I saw that he quoted some things against Tea Parties, but he didn’t engage anything any actual tea partier actually said.
I admit it. I’m stumped.
Other than that item, I thought you made a lot of good points.
— The Reticulator · Jun 1, 03:38 AM · #
I suspect that markets are better than governments at producing toilets, too.
— LTW · Jun 1, 01:28 PM · #
Definitely. I feel you’re also describing every Thomas Friedman column/book ever written.
— Brian Moore · Jun 1, 01:37 PM · #
Biran: believe me, it took effort to resist dragging Friedman into this. Would’ve been a distraction though.
— PEG · Jun 1, 01:42 PM · #
I very much enjoyed this, it’s an amusing, and the general point is well taken. Unfortunately, the example you built this around is, well, wrong. The problem isn’t his numeracy, it’s your reading comprehension.
From the first paragraph of the Cohen Op-Ed: “Almost half the Indian population, 563.7 million people, is hooked up to modern communications, while just 366 million have access to modern sanitation, according to a United Nations study.”
Number of people with access to modern sanitation <> number of toilets. Now, maybe the UN went around counting toilets and thought they were people, but it seems more likely that you got taken in by a misleading headline and let your inner pedant run amok. Your points about the importance of cellphones in a country with poor infrastructure are all well and good, but most of your snark is built on your own incomprehension.
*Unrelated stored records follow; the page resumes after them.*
Lemma inserted_classes_NoDup p schemes : NoDup (inserted_classes p schemes).
Proof.
  unfold inserted_classes.
  destruct (bool_decide (schemes ≠ [])), (standard p), (secure p),
    (bypassCSP p), (corsEnabled p), (supportFetchAPI p),
    (allowServiceWorkers p); cbn [andb app];
    repeat (apply NoDup_cons; split;
            [rewrite ?elem_of_cons, elem_of_nil; intuition discriminate|]);
    apply NoDup_nil_2.
Qed.

Section Whole.
Context {O : UnorderedSetOrder}.

(** The registration in closed form. *)
Lemma api_eq schemes args w :
  let p := read_options args in
  api.RegisterSchemesAsPrivileged schemes args w =
    {| is_ready := is_ready w;
       g_standard_schemes :=
         if standard p && bool_decide (schemes ≠ [])
         then schemes else g_standard_schemes w;
       mutations := mutations w ++ concat (scheme_mutations p <$> schemes);
       custom_service_worker_schemes :=
         if allowServiceWorkers p then schemes
         else custom_service_worker_schemes w;
       command_line :=
         command_line w ++
         ((λ name, (name, JoinString schemes ",")) <$>
            iteration (list_to_set (switch_name <$> inserted_classes p schemes))) |}.
Proof.
  cbn zeta. unfold api.RegisterSchemesAsPrivileged, append_switches.
  rewrite register_loop_eq, inserted_classes_switches.
  set (p := read_options args).
  cbn [fst snd is_ready g_standard_schemes mutations
       custom_service_worker_schemes command_line].
  rewrite union_empty_r_L.
  match goal with |- foldl ?f ?w0 ?l = _ =>
    pose proof (append_switches_fold (JoinString schemes ",") l w0) as Hfold;
    cbn zeta in Hfold; destruct Hfold as (Hr & Hstd & Hm & Hsw & Hcl);
    destruct (foldl f w0 l) as [r' std' m' sw' cl']
  end.
  cbn [is_ready g_standard_schemes mutations custom_service_worker_schemes
       command_line] in *.
  subst r' std' m' sw' cl'.
  unfold when, effect, insert_switch.
  destruct (allowServiceWorkers p);
    cbn [fst snd is_ready g_standard_schemes mutations
         custom_service_worker_schemes command_line
         SetCustomServiceWorkerSchemes];
    f_equal; do 3 f_equal; rewrite ?union_empty_l_L; reflexivity.
Qed.

End Whole.

#[local] Instance switch_name_Inj : Inj (=) (=) switch_name.
Proof. intros c d. apply switch_name_inj. Qed.

Lemma read_options_same schemes args1 args2 w {O : UnorderedSetOrder} :
  read_options args1 = read_options args2 →
  RegisterSchemesAsPrivileged schemes args1 w
  = RegisterSchemesAsPrivileged schemes args2 w.
Proof.
  intros Hp. unfold RegisterSchemesAsPrivileged, api.RegisterSchemesAsPrivileged.
  by rewrite Hp.
Qed.

Section Extras.
Context {O : UnorderedSetOrder}.

(** X1: a registration calls, for each scheme of the list in input order,
    duplicates included: [AddStandardScheme] with host and
    [RegisterWebSafeScheme] when the standard flag is set, then
    [AddSecureScheme], [AddCSPBypassingScheme] and [AddCORSEnabledScheme]
    for their flags, the URL tables being given the scheme as a C string
    (cut at its first NUL) and the security policy the scheme itself; it
    makes no other call into the URL tables or the security policy, and
    none at all for the fetch and service-worker flags. *)
Theorem registration_mutator_calls schemes args w :
  mutations (api.RegisterSchemesAsPrivileged schemes args w)
  = mutations w ++ concat (scheme_mutations (read_options args) <$> schemes).
Proof. by rewrite api_eq. Qed.

(** X2: the standard scheme list after a registration is the input list
    when the standard flag is set and the list has a scheme; in every
    other case it is the list published before. *)
Theorem standard_schemes_after schemes args w :
  GetStandardSchemes (api.RegisterSchemesAsPrivileged schemes args w)
  = if standard (read_options args) && bool_decide (schemes ≠ [])
    then schemes else GetStandardSchemes w.
Proof. unfold GetStandardSchemes. by rewrite api_eq. Qed.

(** X3: the service-worker schemes after a registration are the input
    list, empty or not, when the service-worker flag is set, and those
    published before when it is cleared. *)
Theorem service_worker_schemes_after schemes args w :
  custom_service_worker_schemes (api.RegisterSchemesAsPrivileged schemes args w)
  = if allowServiceWorkers (read_options args) then schemes
    else custom_service_worker_schemes w.
Proof. by rewrite api_eq. Qed.

(** X4: what a registration appends to the command line is, up to order,
    one switch for each class inserted, all with the same value, and
    nothing else; the command line from before is kept as a prefix. *)
Theorem appended_switches schemes args w :
  ∃ appended,
    command_line (api.RegisterSchemesAsPrivileged schemes args w)
      = command_line w ++ appended ∧
    appended ≡ₚ
      (λ c, (switch_name c, JoinString schemes ",")) <$>
        inserted_classes (read_options args) schemes.
Proof.
  eexists. split; [by rewrite api_eq|].
  set (classes := inserted_classes (read_options args) schemes).
  rewrite (list_fmap_compose switch_name (λ name, (name, JoinString schemes ","))).
  apply fmap_Permutation, NoDup_Permutation.
  - apply iteration_NoDup.
  - apply (NoDup_fmap_2 _), inserted_classes_NoDup.
  - intros name. by rewrite iteration_elem_of, elem_of_list_to_set.
Qed.

(** X5: a registration with an empty list and the service-worker flag
    cleared changes nothing, whatever the other flags. *)
Theorem empty_registration_noop args w :
  allowServiceWorkers (read_options args) = false →
  api.RegisterSchemesAsPrivileged [] args w = w.
Proof.
  intros Hsw. rewrite api_eq. cbn zeta. unfold inserted_classes.
  rewrite Hsw, (bool_decide_eq_false_2 (@nil string ≠ [])) by (intros H; by apply H).
  rewrite !andb_false_r. cbn [app fmap list_fmap list_to_set concat].
  rewrite iteration_empty. cbn [fmap list_fmap].
  rewrite !app_nil_r. by destruct w.
Qed.

(** X6: a registration is not idempotent on the command line: of two
    registrations before ready that both set a class's flag, each with at
    least one scheme, the second appends that class's switch again, after
    the first one's. *)
Theorem repeated_registration_appends_again L1 L2 args1 args2 w c :
  is_ready w = false →
  L1 ≠ [] → L2 ≠ [] →
  flag (read_options args1) c = true →
  flag (read_options args2) c = true →
  ∃ w1 w2,
    RegisterSchemesAsPrivileged L1 args1 w = (w1, None) ∧
    RegisterSchemesAsPrivileged L2 args2 w1 = (w2, None) ∧
    named (switch_name c) (command_line w2)
    = named (switch_name c) (command_line w)
      ++ [(switch_name c, JoinString L1 ","); (switch_name c, JoinString L2 ",")].
Proof.
  intros Hready H1 H2 Hf1 Hf2. eexists _, _.
  unfold RegisterSchemesAsPrivileged. rewrite Hready.
  split; [reflexivity|]. rewrite api_is_ready, Hready.
  split; [reflexivity|].
  rewrite !api_command_line by done.
  rewrite !named_app, !named_switches by apply iteration_NoDup.
  rewrite !bool_decide_eq_true_2, <- app_assoc; [done| |];
    by apply iteration_elem_of, elem_of_requested_switches.
Qed.

(** X7: the options are read only from a call with exactly two script
    arguments whose second converts to a dictionary; any other call, one
    with a third argument included, registers as a call without options
    does. *)
Theorem options_need_two_arguments schemes args w :
  Length args ≠ 2 ∨ GetNextDictionary args = None →
  RegisterSchemesAsPrivileged schemes args w
  = RegisterSchemesAsPrivileged schemes no_options w.
Proof.
  intros Hargs. apply read_options_same. unfold read_options at 1.
  destruct Hargs as [HL|Hnone].
  - by rewrite (proj2 (Nat.eqb_neq _ _) HL).
  - rewrite Hnone. by destruct (_ =? _)%nat.
Qed.

(** X8: an entry of the options object under a key other than the six
    option keys changes nothing of a registration. *)
Theorem unknown_option_ignored schemes (o : gmap string bool) key value w :
  (∀ c, key ≠ option_key c) →
  RegisterSchemesAsPrivileged schemes (with_options (<[key := value]> o)) w
  = RegisterSchemesAsPrivileged schemes (with_options o) w.
Proof.
  intros Hkey. apply read_options_same.
  unfold read_options, with_options, Get.
  cbn [Length GetNextDictionary Nat.eqb].
  rewrite (lookup_insert_ne _ _ _ _ (Hkey Standard)),
    (lookup_insert_ne _ _ _ _ (Hkey Secure)),
    (lookup_insert_ne _ _ _ _ (Hkey BypassCSP)),
    (lookup_insert_ne _ _ _ _ (Hkey AllowServiceWorkers)),
    (lookup_insert_ne _ _ _ _ (Hkey SupportFetchAPI)),
    (lookup_insert_ne _ _ _ _ (Hkey CorsEnabled)).
  reflexivity.
Qed.

(** X9: a registration never changes whether the application is ready, so
    of any run of registrations either none throws (the application was not
    ready at the start) or every one throws and the process at the end is
    the process at the start. *)
Theorem registrations_in_a_row calls w :
  let (w', thrown) := register_each calls w in
  is_ready w' = is_ready w ∧
  thrown = replicate (length calls)
             (if is_ready w
              then Some "protocol.registerSchemesAsPrivileged should be called before app is ready"
              else None) ∧
  (is_ready w = true → w' = w).
Proof.
  revert w. induction calls as [|[schemes args] calls IH]; intros w.
  - by cbn.
  - cbn [register_each length replicate].
    unfold RegisterSchemesAsPrivileged at 1.
    destruct (is_ready w) eqn:Hready.
    + specialize (IH w). destruct (register_each calls w) as [w' rest].
      rewrite Hready in IH. destruct IH as (? & -> & ?). by auto.
    + specialize (IH (api.RegisterSchemesAsPrivileged schemes args w)).
      destruct (register_each calls _) as [w' rest].
      rewrite api_is_ready, Hready in IH. destruct IH as (? & -> & _).
      by auto.
Qed.

End Extras.

(** * More on the controller *)

Section MoreExecutor.
Context {F : Type} {JF : JobFactory F}.

(** X10: unregistering a scheme a second time yields
    PROTOCOL_NOT_REGISTERED and leaves the job factory as the first call
    left it, whether or not the first call found a handler. *)
Theorem unregister_twice (jf : F) (scheme : string) :
  let (_, jf1) := UnregisterProtocolInIO jf scheme in
  let (again, jf2) := UnregisterProtocolInIO jf1 scheme in
  again = PROTOCOL_NOT_REGISTERED ∧ jf2 = jf1.
Proof.
  unfold UnregisterProtocolInIO.
  destruct (HasProtocolHandler jf scheme) eqn:Hhas; cbn [negb].
  - by rewrite SetProtocolHandler_null.
  - by rewrite Hhas.
Qed.

(** The boolean callbacks a reply runs do not depend on the controller
    being there. *)
Lemma boolean_runs_run_reply (alive : bool) (r : Reply) :
  boolean_runs (run_reply alive r) = boolean_runs (run_reply true r).
Proof.
  destruct r as [[[]|] callback error|callback handled]; [| |done];
    (destruct alive; [done|]); cbn [run_reply];
    unfold OnIOCompleted; (destruct callback; [|done]);
    by destruct (error =? PROTOCOL_OK)%Z.
Qed.

(** X11: the job factory is touched on the I/O thread only: a call, the
    delivery of a reply and the destruction of the controller leave it as
    it is. *)
Theorem job_factory_confined (es : list Event) (b : BrowserContext F) :
  Forall (λ e, e ≠ RunIOTask) es →
  job_factory (run es b) = job_factory b.
Proof.
  intros Hes. revert b. induction Hes as [|e es He _ IH]; intros b; [done|].
  change (run (e :: es) b) with (run es (step b e)). rewrite IH.
  destruct e; cbn [step]; try done; try by destruct (protocol_alive b).
  unfold reply_step. by destruct (ui_thread b).
Qed.

Lemma step_same_io (b1 b2 : BrowserContext F) (e : Event) :
  ¬ is_call e → same_io b1 b2 → same_io (step b1 e) (step b2 e).
Proof.
  intros He Hsame. pose proof Hsame as (Hjf & Hio & Hui & Hlog).
  destruct e; cbn [step]; try (exfalso; apply He; exact I).
  - unfold io_step. rewrite <- Hio, <- Hjf.
    destruct (io_thread b1) as [|p rest]; [done|].
    destruct (run_task p (job_factory b1)) as [r jf].
    repeat split; cbn; by rewrite ?Hui.
  - unfold reply_step. rewrite <- Hui.
    destruct (ui_thread b1) as [|r rest]; [done|].
    repeat split; cbn; try done.
    rewrite !boolean_runs_app, Hlog.
    by rewrite boolean_runs_run_reply, (boolean_runs_run_reply (protocol_alive b2)).
  - done.
Qed.

Lemma run_same_io (es : list Event) (b1 b2 : BrowserContext F) :
  Forall (λ e, ¬ is_call e) es → same_io b1 b2 → same_io (run es b1) (run es b2).
Proof.
  intros Hes. revert b1 b2.
  induction Hes as [|e es He _ IH]; intros b1 b2 Hsame; [done|].
  change (run (e :: es) ?b) with (run es (step b e)).
  by apply IH, step_same_io.
Qed.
— BoringCommenter · Jun 2, 06:26 PM · #
BoringCommenter, you’re right that PEG misconstrued the argument, but his larger point is right. It doesn’t follow from the fact that more Indians have access to cellphones than to sanitation that government is falling down on its job, or that there is a guns-butter tradeoff between cellphones and sanitation. To quote Cohen’s clueless conclusion, “But some new balance between state and market, one that provides toilets as well as cellphones, awaits definition.”
India is expanding access to sanitation at some rate. That rate may be criminally low, or it may be about right given the tradeoffs, or it may be too high. (Probably not too high, but you never know). But comparing the absolute number of people with access to sanitation to the absolute number of people with access to phones doesn’t leave you any wiser.
— J Mann · Jun 2, 08:12 PM · #
Here is a link to the United Nations University report that Cohen referred to: Sanitation as a Key to Global Health
My intention was to read it and snark at it. I may still do the snark over some of the self-contradiction in it, but there are interesting points in the document that worth knowing about.